• What is needed
Identify all lines in the listing that include the word "rewrite", and copy them out.

• Data listing

(* ===== verification/ClientTotal.v ===== *)
(** * The client: operations that always return

    Outside the loops of the worker threads the client's operations have no
    unbounded loop; the recursion of recovery decisions through the policy
    callbacks ends after two levels. *)

From Stdlib Require Import Lia.
From S2P Require Import Prelude Machine Threads Pool Types ShmLayout FilePayload EventFd Os Platform Session.
From S2P Require Import ClientState ClientRecovery ClientCore ClientWorkers ClientConfig ClientFutures.
#[local] Open Scope machine_scope.

Section Total.
Context {PF : Platform} {CE : ClientEnv}.

(** [m] returns from every client satisfying [P], in one satisfying [Q]. *)
Definition runs {A} (P : Client -> Prop) (m : client A) (Q : Client -> Prop) : Prop :=
  forall c, P c -> exists a c', m c = Returns (a, c') /\ Q c'.

Definition anything : Client -> Prop := fun _ => True.

Abbreviation total m := (runs anything m anything).

Lemma runs_weaken {A} (P P' Q Q' : Client -> Prop) (m : client A) :
  runs P' m Q' -> (forall c, P c -> P' c) -> (forall c, Q' c -> Q c) -> runs P m Q.
Proof. intros Hm HP HQ c Hc. destruct (Hm c (HP c Hc)) as (a & c' & ? & ?). eauto 6. Qed.

Lemma runs_ret {A} (P : Client -> Prop) (a : A) : runs P (mret a) P.
Proof. intros c Hc. by exists a, c. Qed.

Lemma runs_gets {A} (P : Client -> Prop) (f : Client -> A) : runs P (gets f) P.
Proof. intros c Hc. by exists (f c), c. Qed.

Lemma runs_modify (P Q : Client -> Prop) f : (forall c, P c -> Q (f c)) -> runs P (modify f) Q.
Proof. intros Hf c Hc. exists tt, (f c). eauto. Qed.

Lemma runs_bind {A B} (P Q R : Client -> Prop) (m : client A) (k : A -> client B) :
  runs P m R -> (forall a, runs R (k a) Q) -> runs P (bind m k) Q.
Proof.
  intros Hm Hk c Hc. destruct (Hm c Hc) as (a & c1 & E & H1). destruct (Hk a c1 H1) as (b & c2 & E2 & H2).
  exists b, c2. unfold bind. by rewrite E.
Qed.

Lemma total_bind {A B} (m : client A) (k : A -> client B) :
  total m -> (forall a, total (k a)) -> total (bind m k).
Proof. apply runs_bind. Qed.

Lemma total_for_each {A} (l : list A) body P :
  (forall a, runs P (body a) P) -> runs P (for_each l body) P.
Proof. intros Hb. induction l; cbn; [apply runs_ret|]. by eapply runs_bind. Qed.

Lemma total_on_world {A} (f : World -> A * World) : total (on_world f).
Proof. intros c _. unfold on_world. destruct (f (cl_world c)). do 2 eexists. by split. Qed.

End Total.

Abbreviation total m := (runs anything m anything).

Create HintDb total.
#[export] Hint Resolve runs_ret runs_gets total_on_world : total.

Ltac total_step :=
  lazymatch goal with
  | |- forall _, _ => intros ?
  | |- runs anything (bind _ _) anything => apply total_bind
  | |- runs anything (modify _) anything => by apply runs_modify
  | |- runs anything (when _ _) anything => unfold when
  | |- runs _ (match ?x with _ => _ end) _ => destruct x
  | |- runs _ _ _ => solve [auto with total nocore]
  end.
Ltac total := repeat total_step.

Section Returns.
Context {PF : Platform} {CE : ClientEnv}.

Lemma total_now : total steady_now.
Proof. unfold steady_now. total. Qed.
#[local] Hint Resolve total_now : total.

Lemma total_now_ms : total MonotonicNowMs.
Proof. unfold MonotonicNowMs. total. Qed.
#[local] Hint Resolve total_now_ms : total.

Lemma total_remaining : total CooldownRemainingLocked.
Proof. unfold CooldownRemainingLocked. total. Qed.
#[local] Hint Resolve total_remaining : total.

Lemma total_transition state delay id change until : total (TransitionLifecycle state delay id change until).
Proof.
  unfold TransitionLifecycle, ApplyTransitionLocked, BuildTransitionReportLocked, HasPendingRecoveryLocked,
    DispatchRecoveryEvent. total.
Qed.

Lemma total_notify : total NotifyRecoveryStateChanged.
Proof. unfold NotifyRecoveryStateChanged. total. Qed.

Lemma total_touch : total TouchActivity.
Proof. unfold TouchActivity. total. Qed.
#[local] Hint Resolve total_transition total_notify total_touch : total.

Lemma total_bootstrap_open ch : total (bootstrap_OpenSession ch).
Proof. intros c _. unfold bootstrap_OpenSession. destruct (ch_OpenSession _ _ _) as [[[]]]. do 2 eexists. by split. Qed.

Lemma total_bootstrap_close ch : total (bootstrap_CloseSession ch).
Proof. intros c _. unfold bootstrap_CloseSession. destruct (ch_CloseSession _ _ _) as [[]]. do 2 eexists. by split. Qed.

Lemma total_attach hs : total (session_Attach hs).
Proof. intros c _. unfold session_Attach. destruct (Attach _ _ _ _ _) as [[[]]]. do 2 eexists. by split. Qed.

Lemma total_reset : total session_Reset.
Proof. intros c _. unfold session_Reset. destruct (Reset _ _). do 2 eexists. by split. Qed.

Lemma total_call_policy {A} (f : A -> User -> RecoveryDecision * User) a : total (call_policy f a).
Proof. intros c _. unfold call_policy. destruct (f a _). do 2 eexists. by split. Qed.
#[local] Hint Resolve total_bootstrap_open total_bootstrap_close total_attach total_reset total_call_policy : total.

Lemma total_ensure : total EnsureLiveSessionLocked.
Proof.
  unfold EnsureLiveSessionLocked, CanEnsureLiveSession, CooldownActive_, HasLiveSession, BeginSessionOpen,
    OpenSessionLocked, OpenSession, PublishSessionIdLocked, FinalizeSessionOpen, HandleSessionOpenFailure,
    EnterNoSession, LifecycleState, CurrentSessionId. total.
Qed.

Lemma total_close_if id : total (CloseLiveSessionIfSnapshotMatches id).
Proof. unfold CloseLiveSessionIfSnapshotMatches, CurrentSessionId, PublishSessionIdLocked, close_bootstrap. total. Qed.

Lemma total_close : total CloseLiveSessionLocked.
Proof. unfold CloseLiveSessionLocked, CloseLiveSession, CurrentSessionId, PublishSessionIdLocked, close_bootstrap. total. Qed.

Lemma total_open : total IsApiOpen.
Proof. unfold IsApiOpen. total. Qed.
#[local] Hint Resolve total_ensure total_close_if total_close total_open : total.

Lemma total_start delay id : total (StartRecovery delay id).
Proof. unfold StartRecovery. total. Qed.

Lemma total_idle_close id : total (CloseSessionAndEnterIdleClosedLocked id).
Proof. unfold CloseSessionAndEnterIdleClosedLocked, CurrentSessionId, EnterIdleClosed. total. Qed.

Lemma total_no_session : total EnterNoSessionWithoutLiveSessionLocked.
Proof. unfold EnterNoSessionWithoutLiveSessionLocked, CurrentSessionId, EnterNoSession. total. Qed.

Lemma total_reconnect delay : total (MaybeReconnectImmediatelyLocked delay).
Proof. unfold MaybeReconnectImmediatelyLocked. total. Qed.

Lemma total_terminal : total CloseSessionAndEnterTerminalClosedLocked.
Proof. unfold CloseSessionAndEnterTerminalClosedLocked, CurrentSessionId, EnterTerminalClosed. total. Qed.

(** ** Recovery decisions *)

Definition store_empty (c : Client) : Prop := cl_store c = ∅.

Lemma runs_keeping {A} (m : client A) : total m -> keeps_calls m -> runs store_empty m store_empty.
Proof.
  intros Ht Hk c Hc. destruct (Ht c I) as (a & c' & E & _). exists a, c'. split; [done|].
  apply Hk in E as (_ & _ & Hs & _). unfold store_empty. by rewrite Hs.
Qed.

Lemma runs_resolve P f r :
  (forall c fs, P c -> P (c <| cl_futures := fs |>)) -> runs P (ResolveState f r) P.
Proof.
  intros HP c Hc. unfold ResolveState, bind, gets. cbn.
  destruct (cl_futures c !! f) as [[q|]|]; cbn; do 2 eexists; (split; [reflexivity|]); [done|by apply HP|done].
Qed.

Lemma runs_take_all : runs anything TakeAll store_empty.
Proof. intros c _. unfold TakeAll. do 2 eexists. split; [reflexivity|done]. Qed.

Lemma runs_resolve_all status : runs anything (ResolveAllPending status) store_empty.
Proof.
  eapply runs_bind; [apply runs_take_all|]. intros l. apply total_for_each. intros p. by apply runs_resolve.
Qed.

(** A decision about one failure returns when what it may schedule does. *)
Lemma runs_apply_failure sched info status :
  (forall a b p, runs store_empty (sched a b p) store_empty) ->
  runs store_empty (ApplyFailureRecoveryDecisionLocked sched info status) store_empty.
Proof.
  intros Hs. unfold ApplyFailureRecoveryDecisionLocked, ApplyRecoveryDecisionLocked.
  eapply runs_bind; [apply runs_keeping; [total|keeps]|]. intros b. destruct (negb b); [apply runs_ret|].
  eapply runs_bind; [apply runs_gets|]. intros cur. destruct (IsStaleObservedSession _ _); [apply runs_ret|].
  eapply runs_bind; [apply runs_gets|]. intros pol. destruct (onFailure pol) as [f|]; [|apply runs_ret].
  eapply runs_bind; [apply runs_keeping; [total|keeps]|]. intros d.
  eapply runs_bind; [apply runs_keeping; [total|keeps]|]. intros b'. destruct (negb b'); [apply runs_ret|].
  destruct (rd_action d); [apply runs_ret|apply Hs| |apply runs_ret].
  apply runs_keeping; [apply total_idle_close|keeps].
Qed.

Lemma runs_fail_all sched status :
  (forall a b p, runs store_empty (sched a b p) store_empty) ->
  runs anything (FailAllPendingWithRecoveryPolicyLocked sched status) store_empty.
Proof.
  intros Hs. eapply runs_bind; [apply runs_take_all|]. intros l. apply total_for_each. intros p.
  eapply runs_bind; [by apply runs_apply_failure|]. intros u. by apply runs_resolve.
Qed.

(** With no request pending, failing them all does nothing. *)
Lemma runs_handle_empty sched action :
  runs store_empty (HandlePendingRequestsForRecoveryLocked sched action) store_empty.
Proof.
  intros c Hc. destruct action; cbn.
  - unfold FailAllPendingWithRecoveryPolicyLocked, TakeAll, bind, gets. cbn. rewrite Hc. cbn.
    do 2 eexists. by split.
  - by apply runs_resolve_all.
  - by apply runs_ret.
Qed.

Lemma ScheduleRecoveryLocked_S depth observed delayMs action :
  ScheduleRecoveryLocked (S depth) observed delayMs action =
    (isOpen ← IsApiOpen;
     if negb isOpen then mret tt else
     StartRecovery delayMs observed;;
     CloseLiveSessionIfSnapshotMatches observed;;
     HandlePendingRequestsForRecoveryLocked (ScheduleRecoveryLocked depth) action;;
     MaybeReconnectImmediatelyLocked delayMs).
Proof. reflexivity. Qed.

Lemma runs_schedule_empty depth a b p :
  runs store_empty (ScheduleRecoveryLocked (S depth) a b p) store_empty.
Proof.
  rewrite ScheduleRecoveryLocked_S.
  eapply runs_bind; [apply runs_keeping; [total|keeps]|]. intros o. destruct (negb o); [apply runs_ret|].
  eapply runs_bind; [apply runs_keeping; [apply total_start|keeps]|]. intros u.
  eapply runs_bind; [apply runs_keeping; [total|keeps]|]. intros u1.
  eapply runs_bind; [apply runs_handle_empty|]. intros u2. apply runs_keeping; [apply total_reconnect|keeps].
Qed.

(** Two levels of decisions are enough. *)
Lemma schedule_returns a b p : total (schedule a b p).
Proof.
  unfold schedule. rewrite ScheduleRecoveryLocked_S. eapply runs_bind; [apply total_open|]. intros o.
  destruct (negb o); [apply runs_ret|].
  eapply runs_bind; [apply total_start|]. intros u. eapply runs_bind; [apply total_close_if|]. intros u1.
  eapply runs_bind; [|intros u2; apply total_reconnect]. destruct p; [| |apply runs_ret].
  - eapply runs_weaken; [apply runs_fail_all, runs_schedule_empty|done|done].
  - by eapply runs_weaken; [apply runs_resolve_all| |].
Qed.

Lemma total_apply_decision decision id action : total (ApplyRecoveryDecisionLocked schedule decision id action).
Proof.
  unfold ApplyRecoveryDecisionLocked. eapply runs_bind; [apply total_open|]. intros o. destruct (negb o); [apply runs_ret|].
  destruct (rd_action decision); [apply runs_ret|apply schedule_returns|apply total_idle_close|apply runs_ret].
Qed.
#[local] Hint Resolve total_apply_decision total_no_session schedule_returns : total.

Lemma total_resolve_all status : total (ResolveAllPending status).
Proof. by eapply runs_weaken; [apply runs_resolve_all| |]. Qed.
#[local] Hint Resolve total_resolve_all : total.

Lemma total_apply_failure info status : total (ApplyFailureRecoveryDecision info status).
Proof. unfold ApplyFailureRecoveryDecision, ApplyFailureRecoveryDecisionLocked, CurrentSessionId. total. Qed.

Lemma total_engine_death a b : total (HandleEngineDeath a b).
Proof. unfold HandleEngineDeath, HandleEngineDeathLocked, CurrentSessionId. total. Qed.

Lemma total_external a b : total (HandleExternalRecovery a b).
Proof. unfold HandleExternalRecovery, HandleExternalRecoveryLocked, CurrentSessionId. total. Qed.

Lemma total_idle a b : total (HandleIdleRecovery a b).
Proof. unfold HandleIdleRecovery, CurrentSessionId. total. Qed.

Lemma total_resolve f r : total (ResolveState f r).
Proof. by apply runs_resolve. Qed.
#[local] Hint Resolve total_apply_failure total_resolve : total.

(** [FailAndResolve] when no other thread comes in between. *)
Definition fail_resolve (info : PendingInfo) (status : StatusCode) (f : future_id) : client unit :=
  ApplyFailureRecoveryDecision info status;; ResolveState f (reply_of_status status).

Lemma alone_fail_resolve info status f c :
  alone (tbind (FailAndResolve info status f) (fun _ => yield)) c = fail_resolve info status f c.
Proof.
  rewrite alone_bind. unfold FailAndResolve, fail_resolve. unfold bind at 1. rewrite alone_atomic. unfold bind at 1 2.
  destruct (ApplyFailureRecoveryDecision info status c) as [[[] c1]| |]; [|done..]. cbn [run_bind].
  rewrite alone_yield. cbn [alone atomic]. unfold bind.
  destruct (ResolveState f (reply_of_status status) c1) as [[[] c2]| |]; done.
Qed.

(** The scan for expired requests likewise. *)
Definition expire : client unit :=
  now ← steady_now;
  expired ← TakeExpired now;
  for_each expired (fun p => fail_resolve (pr_info p) ExecTimeout (pr_future p)).

Lemma alone_timeouts c : alone MaybeRunPendingTimeouts c = expire c.
Proof.
  unfold MaybeRunPendingTimeouts, expire. rewrite alone_atomic. apply bind_ext. intros now c1.
  rewrite alone_yield, alone_atomic. apply bind_ext. intros l c2. rewrite alone_yield.
  apply alone_for_each. intros p c3. apply alone_fail_resolve.
Qed.

Lemma total_expire : total expire.
Proof.
  unfold expire. eapply runs_bind; [apply total_now|]. intros now.
  apply total_bind; [by intros c0 _; unfold TakeExpired; do 2 eexists; split; [reflexivity|]|]. intros l.
  apply total_for_each. intros p. unfold fail_resolve. total.
Qed.

(** C18: the recursion of recovery decisions ends.  However the policy
    callbacks answer, scheduling a recovery, handling the death of the engine,
    an external recovery request, an idle period or a failed request, and the
    expiry of requests, each return when no other thread interferes: a decision taken while the pending
    requests are being failed finds no request left to fail, so decisions nest
    at most twice. *)
Theorem recovery_decisions_terminate c sid delay action dead request idleMs info status :
  (exists c', schedule sid delay action c = Returns (tt, c')) /\
  (exists c', HandleEngineDeath sid dead c = Returns (tt, c')) /\
  (exists c', HandleExternalRecovery sid request c = Returns (tt, c')) /\
  (exists c', HandleIdleRecovery sid idleMs c = Returns (tt, c')) /\
  (exists c', ApplyFailureRecoveryDecision info status c = Returns (tt, c')) /\
  (exists c', alone MaybeRunPendingTimeouts c = Returns (tt, c')).
Proof.
  assert (Hx : forall m : client unit, total m -> exists c', m c = Returns (tt, c')).
  { intros m Hm. destruct (Hm c I) as ([] & c' & -> & _). eauto. }
  rewrite alone_timeouts.
  split_and!; apply Hx; [apply schedule_returns|apply total_engine_death|apply total_external|apply total_idle|
    apply total_apply_failure|apply total_expire].
Qed.

End Returns.

#[export] Hint Resolve total_now total_now_ms total_transition total_notify total_touch total_ensure total_close_if
  total_close total_open total_terminal total_resolve : total.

• Exercise solution
  exists b, c2. unfold bind. by rewrite E.
  apply Hk in E as (_ & _ & Hs & _). unfold store_empty. by rewrite Hs.
  - unfold FailAllPendingWithRecoveryPolicyLocked, TakeAll, bind, gets. cbn. rewrite Hc. cbn.
  rewrite ScheduleRecoveryLocked_S.
  unfold schedule. rewrite ScheduleRecoveryLocked_S. eapply runs_bind; [apply total_open|]. intros o.
  rewrite alone_bind. unfold FailAndResolve, fail_resolve. unfold bind at 1. rewrite alone_atomic. unfold bind at 1 2.
  rewrite alone_yield. cbn [alone atomic]. unfold bind.
  unfold MaybeRunPendingTimeouts, expire. rewrite alone_atomic. apply bind_ext. intros now c1.
  rewrite alone_yield, alone_atomic. apply bind_ext. intros l c2. rewrite alone_yield.
  rewrite alone_timeouts.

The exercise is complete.